* [Your assignment] Go through the data below and retype all of it exactly.

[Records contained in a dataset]
(** C10: What a user may do to user modes: MODE leaves every other client as it is,
    and of the sender it leaves identity, account, permissions, channels and the modes
    operators, services and the server hand out (o, N, r, S, t, V, z, h, D, M).  The
    operators' own modes (H, I, W, g, s) move only when the sender is an operator,
    although the inner layer would accept g and s from anybody: the filter in front of
    it takes them out however the command is written. *)
Theorem user_modes_guarded c p w :
  length p < IRCD_MESSAGE_BUFFER_SIZE → NUL ∉ p →
  let w' := (command_mode c (Some p) w).2 in
  (∀ d, d ≠ c → the_client w' d = the_client w d) ∧
  standing (the_client w' c) = standing (the_client w c) ∧
  (is_operator (the_client w c) = false →
     held oper_only_modes (the_client w' c) = held oper_only_modes (the_client w c)).
Proof.
  intros Hlen Hnul w'. destruct (command_mode_stands c (Some p) w) as [H1 H2].
  split; [exact H2|]. split; [exact H1|]. intros Hop. subst w'. change (holds_oper_modes c w (command_mode c (Some p) w).2).
  unfold command_mode, client. rewrite run_gets, snprintf_id by done.
  destruct (strtok " " p) as [[target|] rest] eqn:Ht; [|destruct (strtok " " rest); by apply policy_core_held].
  apply strtok_elem in Ht as [Ht Hr]. destruct (strtok " " rest) as [[modes|] rest'] eqn:Hm; cycle 1.
  { case_if; [|by apply policy_core_held].
    match goal with |- holds_oper_modes c w (?m w).2 => assert (does (holds_oper_modes c) m) as Hd; [frames|exact (Hd w)] end. }
  case_if; [by apply policy_core_held|]. rewrite run_bind.
  destruct (require_registered_cases c w) as [[_ ->]|[_ [i ->]]]; [|done].
  apply strtok_elem in Hm as [Hm Hr'].
  pose proof (control_letters_held c "+" ([], NUL) false modes w) as Hh.
  pose proof (control_letters_stands c "+" ([], NUL) false modes w) as [Hst _].
  assert (NUL ∉ (control_letters c "+" ([], NUL) false modes w).1.2) as Hn.
  { apply control_letters_no_nul; [apply not_elem_of_nil| |done]. intros Hx. by apply Hnul, Hr, Hm. }
  rewrite run_bind. destruct (control_letters _ _ _ _ _ w) as [[x filtered] w1]. cbn [fst snd] in *.
  etrans; [exact Hh|]. destruct (empty filtered); cbn [negb when].
  { match goal with |- holds_oper_modes c ?u (?m ?u).2 => assert (does (holds_oper_modes c) m) as Hd; [frames|exact (Hd u)] end. }
  rewrite !run_bind. match goal with |- context [command_mode_policy_core c (Some ?q) w1] =>
    pose proof (policy_core_held c q w1) as Hq; destruct (command_mode_policy_core c (Some q) w1) as [r w2] end.
  etrans; [apply Hq|].
  - apply snprintf_length. unfold IRCD_MESSAGE_BUFFER_SIZE. lia.
  - intros (j & Hx & _)%elem_of_take. apply list_elem_of_lookup_2 in Hx.
    rewrite !elem_of_app in Hx. destruct Hx as [Hx|[Hx|[Hx|Hx]]]; [by apply Hnul, Ht | by apply list_elem_of_singleton in Hx | by apply Hn |].
    destruct rest'; [by apply elem_of_nil in Hx|]. cbn [strtok_rest] in Hx. rewrite elem_of_app in Hx.
    destruct Hx as [Hx|Hx]; [by apply list_elem_of_singleton in Hx|]. by apply Hnul, Hr, Hr'.
  - by rewrite (is_operator_standing _ _ Hst).
  - assert (does (holds_oper_modes c) (when x (send_full_user_modes c) ;; keep)) as Hd by frames. exact (Hd w2).
Qed.

(** ** The limit that the database can hold *)

Definition decimal (d : cstr) : Z := (digits_value 0 d).1.
Abbreviation all_digits := (λ d, forallb isdigit d = true).
Definition digit (x : ascii) : Z := (Z.of_N (byte x) - 48)%Z.

Lemma isdigit_range x : isdigit x = true → (0 ≤ digit x ≤ 9)%Z.
Proof.
  unfold isdigit, in_range, digit. intros [H1 H2]%andb_prop. apply N.leb_le in H1, H2.
  change (byte "0") with 48%N in H1. change (byte "9") with 57%N in H2. lia.
Qed.

Lemma digits_value_all a d :
  all_digits d → digits_value a d = (a * 10 ^ Z.of_nat (length d) + decimal d, [])%Z.
Proof.
  revert a. induction d as [|x d IH]; intros a; [cbn; intros _; f_equal; lia|].
  unfold decimal. cbn [forallb digits_value length]. intros [-> Hd]%andb_prop.
  rewrite (IH (0 * 10 + _)%Z), (IH (a * 10 + _)%Z) by done. cbn [fst].
  rewrite Nat2Z.inj_succ, Z.pow_succ_r by lia. f_equal. ring.
Qed.

Lemma decimal_cons x d : all_digits (x :: d) → decimal (x :: d) = (digit x * 10 ^ Z.of_nat (length d) + decimal d)%Z.
Proof.
  intros [Hx Hd]%andb_prop. unfold decimal at 1. cbn [digits_value]. rewrite Hx, digits_value_all by done.
  cbn [fst]. unfold digit. f_equal.
Qed.

Lemma decimal_range d : all_digits d → (0 ≤ decimal d < 10 ^ Z.of_nat (length d))%Z.
Proof.
  induction d as [|x d IH]; intros H; [cbn; lia|]. rewrite decimal_cons by done. apply andb_prop in H as [Hx Hd].
  specialize (IH Hd). apply isdigit_range in Hx. cbn [length]. rewrite Nat2Z.inj_succ, Z.pow_succ_r by lia. nia.
Qed.

Lemma strip_zeros_spec d :
  all_digits d → all_digits (strip_zeros d) ∧ decimal (strip_zeros d) = decimal d ∧
  (length (strip_zeros d) ≤ 1 ∨ char0 (strip_zeros d) ≠ "0"%char).
Proof.
  induction d as [|x d IH]; [by auto|]. intros H. destruct d as [|y d]; [cbn; auto|].
  destruct (decide (x = "0"%char)) as [->|Hx]; cycle 1.
  { assert (strip_zeros (x :: y :: d) = x :: y :: d) as -> by (apply Ascii.eqb_neq in Hx; simpl; by rewrite Hx). auto. }
  change (strip_zeros ("0"%char :: y :: d)) with (strip_zeros (y :: d)). pose proof H as [_ Hd]%andb_prop. destruct (IH Hd) as (H1 & H2 & H3). split_and!; [done| |done].
  rewrite H2, (decimal_cons "0") by done. change (digit "0") with 0%Z. lia.
Qed.

Lemma strcmp_gt_spec a b :
  all_digits a → all_digits b → length a = length b → strcmp_gt a b = (decimal b <? decimal a)%Z.
Proof.
  revert b. induction a as [|x a IH]; intros [|y b] Ha Hb Hlen; try done.
  rewrite !decimal_cons by done. apply andb_prop in Ha as [Hx Ha], Hb as [Hy Hb]. cbn [length] in Hlen.
  injection Hlen as Hlen. pose proof (decimal_range a Ha). pose proof (decimal_range b Hb). rewrite Hlen in *.
  cbn [strcmp_gt]. destruct (Ascii.eqb_spec x y) as [->|Hne].
  - rewrite IH by done. destruct (Z.ltb_spec (decimal b) (decimal a)), (Z.ltb_spec (digit y * 10 ^ Z.of_nat (length b) + decimal b) (digit y * 10 ^ Z.of_nat (length b) + decimal a)); lia.
  - assert (byte x ≠ byte y) as Hb' by (intros Heq; apply Hne; rewrite <-(ascii_N_embedding x), <-(ascii_N_embedding y); unfold byte in Heq; by rewrite Heq).
    unfold digit. pose proof (isdigit_range x Hx). pose proof (isdigit_range y Hy). unfold digit in *.
    destruct (N.ltb_spec (byte y) (byte x)), (Z.ltb_spec ((Z.of_N (byte y) - 48) * 10 ^ Z.of_nat (length b) + decimal b) ((Z.of_N (byte x) - 48) * 10 ^ Z.of_nat (length b) + decimal a)); try done; nia.
Qed.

* [Problem solution]
(** C10: What a user may do to user modes: MODE leaves every other client as it is,
    and of the sender it leaves identity, account, permissions, channels and the modes
    operators, services and the server hand out (o, N, r, S, t, V, z, h, D, M).  The
    operators' own modes (H, I, W, g, s) move only when the sender is an operator,
    although the inner layer would accept g and s from anybody: the filter in front of
    it takes them out however the command is written. *)
Theorem user_modes_guarded c p w :
  length p < IRCD_MESSAGE_BUFFER_SIZE → NUL ∉ p →
  let w' := (command_mode c (Some p) w).2 in
  (∀ d, d ≠ c → the_client w' d = the_client w d) ∧
  standing (the_client w' c) = standing (the_client w c) ∧
  (is_operator (the_client w c) = false →
     held oper_only_modes (the_client w' c) = held oper_only_modes (the_client w c)).
Proof.
  intros Hlen Hnul w'. destruct (command_mode_stands c (Some p) w) as [H1 H2].
  split; [exact H2|]. split; [exact H1|]. intros Hop. subst w'. change (holds_oper_modes c w (command_mode c (Some p) w).2).
  unfold command_mode, client. rewrite run_gets, snprintf_id by done.
  destruct (strtok " " p) as [[target|] rest] eqn:Ht; [|destruct (strtok " " rest); by apply policy_core_held].
  apply strtok_elem in Ht as [Ht Hr]. destruct (strtok " " rest) as [[modes|] rest'] eqn:Hm; cycle 1.
  { case_if; [|by apply policy_core_held].
    match goal with |- holds_oper_modes c w (?m w).2 => assert (does (holds_oper_modes c) m) as Hd; [frames|exact (Hd w)] end. }
  case_if; [by apply policy_core_held|]. rewrite run_bind.
  destruct (require_registered_cases c w) as [[_ ->]|[_ [i ->]]]; [|done].
  apply strtok_elem in Hm as [Hm Hr'].
  pose proof (control_letters_held c "+" ([], NUL) false modes w) as Hh.
  pose proof (control_letters_stands c "+" ([], NUL) false modes w) as [Hst _].
  assert (NUL ∉ (control_letters c "+" ([], NUL) false modes w).1.2) as Hn.
  { apply control_letters_no_nul; [apply not_elem_of_nil| |done]. intros Hx. by apply Hnul, Hr, Hm. }
  rewrite run_bind. destruct (control_letters _ _ _ _ _ w) as [[x filtered] w1]. cbn [fst snd] in *.
  etrans; [exact Hh|]. destruct (empty filtered); cbn [negb when].
  { match goal with |- holds_oper_modes c ?u (?m ?u).2 => assert (does (holds_oper_modes c) m) as Hd; [frames|exact (Hd u)] end. }
  rewrite !run_bind. match goal with |- context [command_mode_policy_core c (Some ?q) w1] =>
    pose proof (policy_core_held c q w1) as Hq; destruct (command_mode_policy_core c (Some q) w1) as [r w2] end.
  etrans; [apply Hq|].
  - apply snprintf_length. unfold IRCD_MESSAGE_BUFFER_SIZE. lia.
  - intros (j & Hx & _)%elem_of_take. apply list_elem_of_lookup_2 in Hx.
    rewrite !elem_of_app in Hx. destruct Hx as [Hx|[Hx|[Hx|Hx]]]; [by apply Hnul, Ht | by apply list_elem_of_singleton in Hx | by apply Hn |].
    destruct rest'; [by apply elem_of_nil in Hx|]. cbn [strtok_rest] in Hx. rewrite elem_of_app in Hx.
    destruct Hx as [Hx|Hx]; [by apply list_elem_of_singleton in Hx|]. by apply Hnul, Hr, Hr'.
  - by rewrite (is_operator_standing _ _ Hst).
  - assert (does (holds_oper_modes c) (when x (send_full_user_modes c) ;; keep)) as Hd by frames. exact (Hd w2).
Qed.

(** ** The limit that the database can hold *)

Definition decimal (d : cstr) : Z := (digits_value 0 d).1.
Abbreviation all_digits := (λ d, forallb isdigit d = true).
Definition digit (x : ascii) : Z := (Z.of_N (byte x) - 48)%Z.

Lemma isdigit_range x : isdigit x = true → (0 ≤ digit x ≤ 9)%Z.
Proof.
  unfold isdigit, in_range, digit. intros [H1 H2]%andb_prop. apply N.leb_le in H1, H2.
  change (byte "0") with 48%N in H1. change (byte "9") with 57%N in H2. lia.
Qed.

Lemma digits_value_all a d :
  all_digits d → digits_value a d = (a * 10 ^ Z.of_nat (length d) + decimal d, [])%Z.
Proof.
  revert a. induction d as [|x d IH]; intros a; [cbn; intros _; f_equal; lia|].
  unfold decimal. cbn [forallb digits_value length]. intros [-> Hd]%andb_prop.
  rewrite (IH (0 * 10 + _)%Z), (IH (a * 10 + _)%Z) by done. cbn [fst].
  rewrite Nat2Z.inj_succ, Z.pow_succ_r by lia. f_equal. ring.
Qed.

Lemma decimal_cons x d : all_digits (x :: d) → decimal (x :: d) = (digit x * 10 ^ Z.of_nat (length d) + decimal d)%Z.
Proof.
  intros [Hx Hd]%andb_prop. unfold decimal at 1. cbn [digits_value]. rewrite Hx, digits_value_all by done.
  cbn [fst]. unfold digit. f_equal.
Qed.

Lemma decimal_range d : all_digits d → (0 ≤ decimal d < 10 ^ Z.of_nat (length d))%Z.
Proof.
  induction d as [|x d IH]; intros H; [cbn; lia|]. rewrite decimal_cons by done. apply andb_prop in H as [Hx Hd].
  specialize (IH Hd). apply isdigit_range in Hx. cbn [length]. rewrite Nat2Z.inj_succ, Z.pow_succ_r by lia. nia.
Qed.

Lemma strip_zeros_spec d :
  all_digits d → all_digits (strip_zeros d) ∧ decimal (strip_zeros d) = decimal d ∧
  (length (strip_zeros d) ≤ 1 ∨ char0 (strip_zeros d) ≠ "0"%char).
Proof.
  induction d as [|x d IH]; [by auto|]. intros H. destruct d as [|y d]; [cbn; auto|].
  destruct (decide (x = "0"%char)) as [->|Hx]; cycle 1.
  { assert (strip_zeros (x :: y :: d) = x :: y :: d) as -> by (apply Ascii.eqb_neq in Hx; simpl; by rewrite Hx). auto. }
  change (strip_zeros ("0"%char :: y :: d)) with (strip_zeros (y :: d)). pose proof H as [_ Hd]%andb_prop. destruct (IH Hd) as (H1 & H2 & H3). split_and!; [done| |done].
  rewrite H2, (decimal_cons "0") by done. change (digit "0") with 0%Z. lia.
Qed.

Lemma strcmp_gt_spec a b :
  all_digits a → all_digits b → length a = length b → strcmp_gt a b = (decimal b <? decimal a)%Z.
Proof.
  revert b. induction a as [|x a IH]; intros [|y b] Ha Hb Hlen; try done.
  rewrite !decimal_cons by done. apply andb_prop in Ha as [Hx Ha], Hb as [Hy Hb]. cbn [length] in Hlen.
  injection Hlen as Hlen. pose proof (decimal_range a Ha). pose proof (decimal_range b Hb). rewrite Hlen in *.
  cbn [strcmp_gt]. destruct (Ascii.eqb_spec x y) as [->|Hne].
  - rewrite IH by done. destruct (Z.ltb_spec (decimal b) (decimal a)), (Z.ltb_spec (digit y * 10 ^ Z.of_nat (length b) + decimal b) (digit y * 10 ^ Z.of_nat (length b) + decimal a)); lia.
  - assert (byte x ≠ byte y) as Hb' by (intros Heq; apply Hne; rewrite <-(ascii_N_embedding x), <-(ascii_N_embedding y); unfold byte in Heq; by rewrite Heq).
    unfold digit. pose proof (isdigit_range x Hx). pose proof (isdigit_range y Hy). unfold digit in *.
    destruct (N.ltb_spec (byte y) (byte x)), (Z.ltb_spec ((Z.of_N (byte y) - 48) * 10 ^ Z.of_nat (length b) + decimal b) ((Z.of_N (byte x) - 48) * 10 ^ Z.of_nat (length b) + decimal a)); try done; nia.
Qed.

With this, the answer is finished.